At the time, Sr. Ems was mother superior or overall head of all ICM sisters in the Philippines. As leader of nuns, she attended to them, visited the 33 ICM sisters’ houses all over the country. She had no particular assignment but to take care of the sisters.

But even with her duties as mother superior, Sr Ems took part in the activities of the Association of Major Religious Superiors of the Philippines (AMSRP), specifically those with the labor sector. She was one of the ICM sisters who founded, with other religious groups such as the NCCP, Imus church diocese, CBCP, NASSA and AMSRP, the Church Labor Institute of the Philippines (CLIP).

Unfortunately, Sr. Ems said, talks linking CLIP to the communists prompted the bishops (CBCP-NASSA) to distance itself from CLIP, and the AMSRP to lie low.

She said “anti-communist propaganda was strong at the time and because of that, the Philippines especially the bishops were extremely fearful of communism.”

But Sr Ems and other nuns, the NCCP and others who remained with CLIP continued to bring the workers closer to the religious. They brought the workers who were good at speaking and explaining their plight to schools to speak or serve as resource persons. Teachers went on “exposures” to the workers’ sector.

“Soon they (other nuns) realized, these are people, too. They are all right,” Sr. Ems said.

Unionists became close to the nuns that at Christmas, they would conduct “haranang bayan” in convents. Here, some workers’ cultural groups sang with nuns.

For a time, from 1976 to 1980s, “exposures” with workers groups were very active, recalled Sr. Ems. ICM sisters, for example, visited Tondo and stayed there for a few days. As their mother superior, Sr. Ems said some nuns became angry at her: “You’re exposing us to poverty, but what about our chastity?”

But such sacrifices as staying with workers’ families in the slums, which lack toilet facilities and space for privacy, even for short periods, comprise only a fraction of the nuns’ “fearsome experiences.”

Sr. Ems recalled that Juan Ponce Enrile, defense minister during martial law, once sent for them for questioning. As such, along with preparing themselves psychologically for exposure trips to workers’ communities, nuns had to practice also how to conduct themselves, or how to answer the soldiers, if they arrived and started questioning the nuns.

Still, the nuns had had lots of funny experiences too, said Sr. Ems. “All in all, the nuns were grateful to these experiences for having broadened their lives.”

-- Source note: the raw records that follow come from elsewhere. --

(** [insert_message], with every field of the world accounted for. *)
Lemma insert_message_world cid sender body tmid used mo tk cf lt w :
  (exists e,
      insert_message cid sender body tmid used mo tk cf lt w
      = (Raise e,
         mkWorld (conversations w) (messages w) (S (clock w)) (outbox w)
                 (net w) (log w)))
  \/ (exists m,
         insert_message cid sender body tmid used mo tk cf lt w
         = (Ok m, mkWorld (conversations w) (messages w ++ [m]) (S (clock w))
                          (outbox w) (net w) (log w))
         /\ Message.id m = uuid4 (map Message.id (messages w))
         /\ Message.conversation_id m = cid
         /\ Message.sender_type m = sender
         /\ Message.llm_used m = used
         /\ Message.created_at m = clock w
         /\ body = JStr (Message.content m)
         /\ existsb (fun c => (Conversation.id c =? cid)%nat) (conversations w)
            = true).
Proof.
  unfold insert_message, bind, lift, utcnow, raise. cbn.
  destruct (bind_nullable bind_Text body) as [text|e] eqn:Eb; cbn;
    [|left; eexists; reflexivity].
  destruct (bind_nullable bind_Integer tmid) as [t|e]; cbn;
    [|left; eexists; reflexivity].
  destruct (bind_nullable bind_String mo) as [m1|e]; cbn;
    [|left; eexists; reflexivity].
  destruct (bind_nullable bind_Integer tk) as [t1|e]; cbn;
    [|left; eexists; reflexivity].
  destruct (bind_nullable bind_Float cf) as [c1|e]; cbn;
    [|left; eexists; reflexivity].
  destruct (bind_nullable bind_Integer lt) as [l1|e]; cbn;
    [|left; eexists; reflexivity].
  destruct text as [s|]; cbn; [|left; eexists; reflexivity].
  destruct (existsb _ (conversations w)) eqn:Ex; cbn;
    [|left; eexists; reflexivity].
  right. eexists. split; [reflexivity|]. cbn.
  apply bind_Text_some in Eb. repeat split; auto.
Qed.

(** [insert_conversation], with every field of the world accounted for. *)
Lemma insert_conversation_world u name w :
  (exists e,
      insert_conversation u name w
      = (Raise e,
         mkWorld (conversations w) (messages w) (S (S (clock w))) (outbox w)
                 (net w) (log w)))
  \/ (exists c,
         insert_conversation u name w
         = (Ok c, mkWorld (conversations w ++ [c]) (messages w)
                          (S (S (clock w))) (outbox w) (net w) (log w))
         /\ Conversation.id c = uuid4 (map Conversation.id (conversations w))
         /\ bind_Integer u = Ok (Conversation.telegram_user_id c)
         /\ bind_nullable bind_String name = Ok (Conversation.telegram_username c)
         /\ Conversation.status c = ACTIVE
         /\ existsb (fun c' => (Conversation.telegram_user_id c'
                                =? Conversation.telegram_user_id c)%Z)
                    (conversations w) = false).
Proof.
  unfold insert_conversation, bind, lift, utcnow, raise. cbn.
  destruct (bind_nullable bind_String name) as [uname|e]; cbn;
    [|left; eexists; reflexivity].
  destruct (bind_nullable bind_Integer u) as [[n|]|e] eqn:B; cbn;
    [|left; eexists; reflexivity|left; eexists; reflexivity].
  assert (Bu : bind_Integer u = Ok n).
  { unfold bind_nullable in B.
    destruct u; try discriminate;
      match type of B with
      | context [bind_Integer ?v] => destruct (bind_Integer v)
      end; congruence. }
  destruct (existsb _ (conversations w)) eqn:X; cbn;
    [left; eexists; reflexivity|].
  right. eexists. split; [reflexivity|]. cbn. repeat split; auto.
Qed.

(** ** The rows in every world the service can be in *)

Lemma rows_inv_same w w' :
  conversations w' = conversations w -> messages w' = messages w ->
  clock w <= clock w' ->
  rows_inv w -> rows_inv w'.
Proof.
  unfold rows_inv. intros Ec Em Hk (H1 & H2 & H3 & H4 & H5).
  rewrite Ec, Em. repeat split; auto.
  eapply Forall_impl; [|exact H4]. intros m Hm. simpl in Hm. lia.
Qed.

After her community of sisters started renting a house in the middle of a workers’ community in Sangandaan in 1978, Sr. Ems recalled many happy times in that house.

The sisters’ “inserted community” was a multi-purpose support to many workers then, functioning as training school for unionism, for cultural production, for unwinding.

The place also served as meeting place for workers, such as from Rubberworld. In Sr. Ems’ words: “We integrated with them. We lived with them.”

Sr. Ems praised the patience of labor organizers with them. “As nuns, we knew nothing of the world of factories or unionism.”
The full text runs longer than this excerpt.